The effect of cold blood cardioplegia in preventing microvascular injury owing to myocardial ischemia and reperfusion was studied. Two groups of eight dogs each were placed on cardiopulmonary bypass with separate coronary perfusion at 80 mm Hg. Microcirculatory function was assessed by measuring the extraction and permeability surface area product (PS) for inulin and albumin. These changes were correlated with the transport and extraction of oxygen, coronary blood flow, and morphologic studies of the microvasculature. In Group I, ischemic hearts were kept normothermic for 45 minutes. In Group II, 250 ml of cold (4 degrees C) blood cardioplegic solution (potassium chloride 30 mEq/L) was infused and the infusion repeated at 15 and 30 minutes.
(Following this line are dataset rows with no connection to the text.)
(** * Feed assembly and social interactions of the tweet backend

    A shallow embedding of [src/routes/tweets.js], [src/routes/users.js] and
    [src/models/Tweet.js].  Route handlers are written in a small monad that
    threads the two document collections and models [return res...json(...)]
    as an early reply and a thrown exception as the [catch] block's 500. *)

From Stdlib Require Import Ascii.
From stdpp Require Import base decidable option numbers list sorting strings.

Local Open Scope string_scope.
Local Open Scope nat_scope.

(** ** Documents *)

(** ObjectIds, by their numeric value.  A stored id ([_id], the elements of
    the id arrays) and [req.user.id], which is the text [oid_hex] below of
    the viewer's [_id], are ids of this type.  The [:id] of the tweet
    routes is only ever cast to an ObjectId, so it is given as the id it
    denotes; the [:id] of the follow routes is also compared as a text and
    is given as the text it is. *)
Definition oid := nat.

(** [models/Tweet.js]: the paths of the TweetSchema, with [createdAt] of
    [timestamps: true].  An optional ObjectId path that was never assigned
    is [None].  The record leaves out [updatedAt] and the version key, which
    no route reads and every [save] rewrites: two records that are equal are
    documents that agree on the paths below. *)
Record Tweet := mkTweet {
  t_id : oid;
  t_content : string;
  t_user : oid;
  t_image : string;
  t_likes : list oid;
  t_retweets : list oid;
  t_retweetData : option oid;
  t_replyTo : option oid;
  t_pinned : bool;
  t_createdAt : nat
}.

(** Modelled from the spec: [models/User.js] is not among the sources.  The
    fields are the ones the routes read and write ([name], [username],
    [profileImage], [following], [followers], [likes], [retweets]), which
    section 3 of the specification lists as followingIds, followersIds,
    likedTweetIds and retweetedTweetIds. *)
Record User := mkUser {
  u_id : oid;
  u_name : string;
  u_username : string;
  u_profileImage : string;
  u_following : list oid;
  u_followers : list oid;
  u_likes : list oid;
  u_retweets : list oid
}.

(** The four id arrays of a user document. *)
Inductive UserPath := following | followers | likes | retweets.

(** Update operators of [User.findByIdAndUpdate]. *)
Inductive Update :=
| push (p : UserPath) (v : oid)
| pull (p : UserPath) (v : oid).

(** A write call issued to the store. *)
Inductive Write :=
| WTweetSave (id : oid)
| WUserUpdate (id : oid) (up : Update).

(** The two collections, in storage order, and the journal of the write
    calls issued so far (oldest first).  The journal is not part of the
    database; it records how many writes a handler performs. *)
Record Store := mkStore {
  users : list User;
  tweets : list Tweet;
  journal : list Write
}.

Definition set_t_likes (l : list oid) (t : Tweet) : Tweet :=
  mkTweet (t_id t) (t_content t) (t_user t) (t_image t) l (t_retweets t)
          (t_retweetData t) (t_replyTo t) (t_pinned t) (t_createdAt t).

Definition set_t_retweets (l : list oid) (t : Tweet) : Tweet :=
  mkTweet (t_id t) (t_content t) (t_user t) (t_image t) (t_likes t) l
          (t_retweetData t) (t_replyTo t) (t_pinned t) (t_createdAt t).

Definition get_path (p : UserPath) (u : User) : list oid :=
  match p with
  | following => u_following u
  | followers => u_followers u
  | likes => u_likes u
  | retweets => u_retweets u
  end.

Definition set_path (p : UserPath) (l : list oid) (u : User) : User :=
  match p with
  | following =>
      mkUser (u_id u) (u_name u) (u_username u) (u_profileImage u)
             l (u_followers u) (u_likes u) (u_retweets u)
  | followers =>
      mkUser (u_id u) (u_name u) (u_username u) (u_profileImage u)
             (u_following u) l (u_likes u) (u_retweets u)
  | likes =>
      mkUser (u_id u) (u_name u) (u_username u) (u_profileImage u)
             (u_following u) (u_followers u) l (u_retweets u)
  | retweets =>
      mkUser (u_id u) (u_name u) (u_username u) (u_profileImage u)
             (u_following u) (u_followers u) (u_likes u) l
  end.

(** ** Responses *)

(** What a populated reference to a user carries: [_id] always, the other
    paths only when the [select] string of the populate names them. *)
Record UserRef := mkUserRef {
  ref_id : oid;
  ref_name : option string;
  ref_username : option string;
  ref_profileImage : option string
}.

(** A populated [replyTo]: the parent tweet with its own [user] populated
    ([None] when that user document does not exist). *)
Record ParentRef := mkParentRef {
  parent : Tweet;
  parent_user : option UserRef
}.

(** The value of [tweet.replyTo] on a document returned by a query. *)
Inductive ReplyToField :=
| ReplyUnset                      (* path absent: undefined *)
| ReplyId (id : oid)              (* not populated: the raw ObjectId *)
| ReplyNull                       (* populated, parent not found: null *)
| ReplyDoc (p : ParentRef).       (* populated parent *)

Record TweetDoc := mkTweetDoc {
  doc : Tweet;
  doc_user : option UserRef;
  doc_replyTo : ReplyToField
}.

(** [replyToUser] of an annotated tweet: [{_id, name, username}]. *)
Record ReplyToUser := mkReplyToUser {
  r_id : oid;
  r_name : option string;
  r_username : option string
}.

(** One element of the [tweets] array of a feed response. *)
Record TweetView := mkTweetView {
  tweetObj : TweetDoc;
  isLiked : bool;
  isRetweeted : bool;
  likesCount : nat;
  retweetsCount : nat;
  commentsCount : nat;
  replyToUser : option ReplyToUser
}.

Inductive Body :=
| Message (message : string)
| Tweets (ts : list TweetView).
Reperfusion resulted in marked reactive hyperemia for Group I (p less than 0.05) but no hyperemic response in Group II. In Group I, but not II, ischemia-reperfusion caused a significant decrease in PS inulin (0.47 +/- 0.10 ml/min/gm) compared to the preischemic value (1.04 +/- 0.23) (p less than 0.05). There was a threefold decrease in the PS inulin/PS albumin ratio with reperfusion in Group I, indicating increased vascular permeability to albumin. There was also a significant decrease in myocardial oxygen consumption (from 5.1 +/- 0.7 to 3.4 +/- 0.5 ml/min/100 gm, p less than 0.05) for Group I. These did not decrease for Group II. Histologic studies showed diffused areas of no reflow in the unprotected hearts. The wet/dry weight ratio for Group I (4.97 +/- 0.09) was significantly greater than for Group II (4.49 +/- 0.07) (p less than 0.001). The results indicate that in the unprotected heart, ischemia-reperfusion caused microcirculatory injury resulting in increased permeability to albumin, edema, a reduction in surface area, and areas of no reflow. In contrast, in the hearts protected with cold blood cardioplegia, no evidence of microcirculatory injury occurred.